Operas @ the Met, 2022


Winter time seems the good time to go to indoor events, such as opera and ballet. I got tickets this January and March to a series of operas at the Met.

The list:

1. La Boheme, 1896 by Puccini (1858-1924)
2. Tosca, 1900 by Puccini
3. The Marriage of Figaro, 1786 by Mozart
4. Rigoletto, 1851 by Verdi (1813-1901)
5. Don Carlos, 1867 by Verdi  
6. Madama Butterly, 1904 by Puccini
7. Eugene Onegin, 1879 by Tchaikovsky (1840-93)

Although I enjoyed them all but Mozart is still my fave. Madama Butterly and Eugene Onegin are all good too. Don Carlos is clearly the it boy. His giant posters (different versions) adorn the right side of the Met’s building whenever I went this season.

I haven’t seen Denyce Graves (1963-) for a long while … WHERE is she and her Carmen?


In March, I received next season 2022/3’s program in the mail. It’s a little bewildering that they still send out printed program, when our tickets could be used in smart phone app.

This sprint, February 24, to be exact, Russia invaded Ukraine. The classical world reacts to it by firing Russian conductor Valery Gergiev (1953-) and the Met cancelled Russian Anna Netrebko (1971-) who was discovered and promoted by Gergiev, with the Ukrainian soprano Liudmyla Monastyrska.
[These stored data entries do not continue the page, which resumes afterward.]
(* ===== verification/MainCmd.v ===== *)
(** * cmd/otedama: the other commands and the dispatcher

    The version (internal/version, version.go), service (service.go), doctor
    (doctor.go) and completion (completion.go) commands, the flags and the
    directory of the wallet commands (wallet.go), and the dispatcher of main.go. *)
From S2P Require Import Prelude.
From S2P Require Import Float64.
From S2P Require Import Utf8.
From S2P Require Import Json.
From S2P Require Import Text.
From S2P Require Import Bech32.
From S2P Require Import Poolproto.
From S2P Require Import Config.
From S2P Require Import Quoting.
From S2P Require Import JsonOut.
From S2P Require Import Daemon.
From S2P Require Import Suggest.
From S2P Require Import Doctor.
From S2P Require Import DoctorChecks.
From S2P Require Import Flags.
From S2P Require Import ConfigCmd.

Open Scope Z_scope.

(** ** version *)

Record Info := { i_Version : list Z; i_Commit : list Z; i_BuildDate : list Z; GoVersion : list Z; Platform : list Z }.
(** The variables the linker sets, with the defaults of a plain build. *)
Record buildVars := { b_Version : list Z; b_Commit : list Z; b_BuildDate : list Z }.
Definition developmentBuild : buildVars :=
  {| b_Version := %"v3.0.0-alpha.1-dev"; b_Commit := %"unknown"; b_BuildDate := %"unknown" |}.
(** The runtime's version, GOOS and GOARCH are arguments. *)
Definition Info_Get (b : buildVars) (runtimeVersion goos goarch : list Z) : Info :=
  {| i_Version := b_Version b; i_Commit := b_Commit b; i_BuildDate := b_BuildDate b;
     GoVersion := runtimeVersion; Platform := goos ++ %"/" ++ goarch |}.
Definition Info_String (i : Info) : list Z :=
  %"otedama " ++ i_Version i ++ %" (" ++ i_Commit i ++ %") built " ++ i_BuildDate i ++ %" with " ++ GoVersion i ++
  %" for " ++ Platform i.
(** The fields in the order of the struct, under their tags. *)
Definition infoDoc (i : Info) : jout :=
  OObj [(%"version", OStr (i_Version i)); (%"commit", OStr (i_Commit i)); (%"build_date", OStr (i_BuildDate i));
        (%"go_version", OStr (GoVersion i)); (%"platform", OStr (Platform i))].
Definition cmdVersion (i : Info) (args : list (list Z)) : exit * list Z :=
  match parseSubcommandFlags [(%"json", BoolFlag)] args with
  | (Err e, _) => (parseFailure e, [])
  | (Ok asg, _) => (ExitOK, if boolValue asg (%"json") then Encode (infoDoc i) else unlines [Info_String i])
  end.
(* ===== verification/Noise.v ===== *)
(** * internal/stratum: the Noise handshake and the encrypted connection

    [noise.go] and [noise_pool.go]: HMAC and HKDF over the hashers of a pool, the
    initiator's handshake state, the cipher states with their nonce counters, and
    [EncryptedConn], which frames, encrypts and decrypts over another connection.
    The connection is shown to be one more lawful reader of [Wire], so that the
    frame decoder's theorems hold over it.

    P-256 and ChaCha20-Poly1305 are code of other packages and parameters here. *)
From S2P Require Import Prelude.
From S2P Require Import Sha256.
From S2P Require Import Text.
From S2P Require Import Wire.
From S2P Require Import Frame.

Open Scope Z_scope.

(** ** HMAC-SHA256 *)

(** A hasher is what was written to it since its last [Reset]. *)
Notation hasher := (list Z) (only parsing).

Definition blockSize : nat := 64.
Definition padKey (key : list Z) : list Z := take blockSize key ++ replicate (blockSize - length key) 0.
Definition xorAll (c : Z) (s : list Z) : list Z := map (λ b, Z.lxor b c) s.

(** The reference implementation of [noise.go]. *)
Definition hmacSHA256 (key data : list Z) : list Z :=
  let key := if (blockSize <? length key)%nat then Sum256 key else key in
  let ipad := xorAll 0x36 (padKey key) in
  let opad := xorAll 0x5C (padKey key) in
  let innerSum := Sum256 (ipad ++ data) in
  Sum256 (opad ++ innerSum).

Section Pooled.
(** [sync.Pool]: [Get] may hand out any hasher that was put back, with whatever was
    last written to it, or none; [Put] keeps the hasher or drops it. *)
Context {pool : Type} (pool_Get : pool → option hasher * pool) (pool_Put : hasher → pool → pool).
(** * paperless-registration: the generic Object / Validator / Factory /
    Persister layer (models/Base.py), the two concrete models
    (models/User.py, models/SponsoringOrganizations.py) and the CRUD
    controller (controllers/CRUD.py), as a shallow embedding.

    Python dicts are association lists in iteration order with unique keys
    (assignment to a present key keeps its place, assignment to a new key
    appends).  Exceptions are an error type; code that talks to the store
    runs in a state-and-error monad whose state survives a raise. *)

From Stdlib Require Import String Ascii List Bool Arith ZArith Lia.
Import ListNotations.
Open Scope string_scope.
#[local] Set Warnings "-register-all".

(** ** Python values *)

Inductive value : Type :=
| VNone
| VBool (b : bool)
| VInt (z : Z)
| VStr (s : string)
| VList (l : list value)
| VDict (d : list (string * value)).

Definition dict : Type := list (string * value).

(** [bool(v)]: what [if v] and [not v] test. *)
Definition truthy (v : value) : bool :=
  match v with
  | VNone => false
  | VBool b => b
  | VInt z => negb (Z.eqb z 0)
  | VStr s => negb (String.eqb s "")
  | VList l => match l with [] => false | _ => true end
  | VDict d => match d with [] => false | _ => true end
  end.

(** [v != ''] *)
Definition ne_empty_string (v : value) : bool :=
  match v with
  | VStr s => negb (String.eqb s "")
  | _ => true
  end.

(** Structural equality of values; only the in-memory table of the examples
    compares values. *)
Fixpoint value_eqb (a b : value) {struct a} : bool :=
  match a, b with
  | VNone, VNone => true
  | VBool x, VBool y => Bool.eqb x y
  | VInt x, VInt y => Z.eqb x y
  | VStr x, VStr y => String.eqb x y
  | VList x, VList y =>
      (fix go (l1 l2 : list value) {struct l1} : bool :=
         match l1, l2 with
         | [], [] => true
         | u :: l1', w :: l2' => value_eqb u w && go l1' l2'
         | _, _ => false
         end) x y
  | VDict x, VDict y =>
      (fix go (l1 l2 : list (string * value)) {struct l1} : bool :=
         match l1, l2 with
         | [], [] => true
         | (k1, u) :: l1', (k2, w) :: l2' =>
             String.eqb k1 k2 && value_eqb u w && go l1' l2'
         | _, _ => false
         end) x y
  | _, _ => false
  end.

(** ** Dicts *)

Module Dict.

Definition keys (d : dict) : list string := map fst d.

(** [d[k]], [None] where Python raises KeyError. *)
Fixpoint get (d : dict) (k : string) : option value :=
  match d with
  | [] => None
  | (k', v) :: rest => if String.eqb k k' then Some v else get rest k
  end.

(** [k in d] *)
Definition mem (k : string) (d : dict) : bool :=
  match get d k with Some _ => true | None => false end.

(** [d[k] = v] *)
Fixpoint set (d : dict) (k : string) (v : value) : dict :=
  match d with
  | [] => [(k, v)]
  | (k', v') :: rest =>
      if String.eqb k k' then (k', v) :: rest else (k', v') :: set rest k v
  end.

(** [del d[k]] *)
Fixpoint del (d : dict) (k : string) : dict :=
  match d with
  | [] => []
  | (k', v') :: rest =>
      if String.eqb k k' then del rest k else (k', v') :: del rest k
  end.

(** The type invariant of a Python dict. *)
Definition wf (d : dict) : Prop := NoDup (keys d).

End Dict.

(** [k in l] for a list of strings. *)
Definition str_in (k : string) (l : list string) : bool :=
  existsb (String.eqb k) l.

(** ** Exceptions *)

Inductive exn : Type :=
| ClientErrorException (msg : string)
| InvalidObjectException (msg : string)
| MultipleMatchException (msg : string)
| RecordNotFoundException (msg : string)
| Exception (msg : string)
| UnboundLocalError (name : string)
| IndexError
| KeyError (key : string)
| AttributeError (name : string)
| AccessDenied.

Inductive result (A : Type) : Type :=
| Ok (a : A)
| Raise (e : exn).
Arguments Ok {A} a.
Arguments Raise {A} e.

Definition rbind {A B : Type} (r : result A) (k : A -> result B) : result B :=
  match r with
  | Ok a => k a
  | Raise e => Raise e
  end.

Declare Scope py_scope.
Delimit Scope py_scope with py.
Notation "x <- c ;; k" := (rbind c (fun x => k))
  (at level 61, c at next level, right associativity) : py_scope.

(** The double quote of the messages, and ['"{}"'.format(s)]. *)
Definition dq : string := String (ascii_of_nat 34) EmptyString.
Definition quoted (s : string) : string := dq ++ s ++ dq.

Definition FIELD_REQUIRED : string := "required".
Definition FIELD_OPTIONAL : string := "optional".

(** ** Classes

    A class is what its subclass supplies: the attributes its [__init__]
    sets, and the hooks it overrides ([None] for a hook left to the base
    class, which raises). *)

Record ValidatorClass : Type := {
  (** [get_field_requirements], field name to 'required' / 'optional' *)
  get_field_requirements : option dict
}.

Record ObjectClass : Type := {
  cls_name : string;          (** [klass.__name__] *)
  cls_init : dict;            (** the attributes set by [__init__], in order *)
  get_validator : option ValidatorClass
}.

(** An instance: its class and its [__dict__]. *)
Record Obj : Type := {
  klass : ObjectClass;
  __dict__ : dict
}.

(** [klass()] *)
Definition new (c : ObjectClass) : Obj :=
  {| klass := c; __dict__ := cls_init c |}.

(** [setattr(obj, key, v)] on a plain attribute (no model class of the
    repository defines a property, so the assignment never raises
    AttributeError). *)
Definition setattr (obj : Obj) (key : string) (v : value) : Obj :=
  {| klass := klass obj; __dict__ := Dict.set (__dict__ obj) key v |}.

Definition getattr (obj : Obj) (key : string) : option value :=
  Dict.get (__dict__ obj) key.

(** ** Base.Object *)

Module Object.

(** [key if key[0] != '_' else key[1:]]; [key[0]] raises on the empty
    string. *)
Definition unmarked (key : string) : result string :=
  match key with
  | EmptyString => Raise IndexError
  | String c rest => if Ascii.eqb c "_" then Ok rest else Ok key
  end.

Fixpoint to_dict_loop (items : dict) (data : dict) : result dict :=
  match items with
  | [] => Ok data
  | (key, val) :: rest =>
      (k <- unmarked key ;; to_dict_loop rest (Dict.set data k val))%py
  end.

Definition to_dict (self : Obj) : result dict :=
  to_dict_loop (__dict__ self) [].

Fixpoint fields_loop (items : dict) (fields : list string)
  : result (list string) :=
  match items with
  | [] => Ok fields
  | (key, _) :: rest =>
      (k <- unmarked key ;; fields_loop rest (fields ++ [k])%list)%py
  end.

Definition fields (self : Obj) : result (list string) :=
  fields_loop (__dict__ self) [].

(** The loop runs over the attributes the object has when it starts;
    assigning a present attribute keeps the keys as they are. *)
Fixpoint set_from_data_loop (items : dict) (self : Obj) (data : dict)
  : Obj :=
  match items with
  | [] => self
  | (key, _) :: rest =>
      match Dict.get data key with
      | Some v => set_from_data_loop rest (setattr self key v) data
      | None => set_from_data_loop rest self data
      end
  end.

Definition set_from_data (self : Obj) (data : dict) : Obj :=
  set_from_data_loop (__dict__ self) self data.

End Object.

(** ** Base.Validator *)

Module Validator.

Definition missing_required (key : string) : string :=
  "Missing required field " ++ quoted key.

Definition requirements (vc : ValidatorClass) : result dict :=
  match get_field_requirements vc with
  | Some r => Ok r
  | None => Raise (Exception "SYSTEM ERROR: field requirements not defined.")
  end.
I see Met’s explanation during the Don Carlos on March 10th (my previous opera Rigoletto was on January 25th).

The leading ladies in Madama ButterlyButterfly and Suzuki are played by Eleonora Buratto (1982-) and Elizabeth DeShong respectively. Both are Caucasians. Wondering, why Met doesn’t use Asian sopranos for the parts, and why no complains heard from the Asian community – there was a controversy during David H Hwang’s M. Buttery in 1988, over casting.

The Playbill for Eugene Onegin has a paragraph on its history at the Met. It premiered in 1920 in Italian, and in 1977, sung in Russian and was conducted by James Levine (1943-2021). Levine had been with the Met for four decades (1976-2016) and was disgraced over his sexual misconduct. Comparing to pulling down General Robert E. Lee’s statues, Levine enjoys far better treatment. History should be remembered as truthfully as we could record it.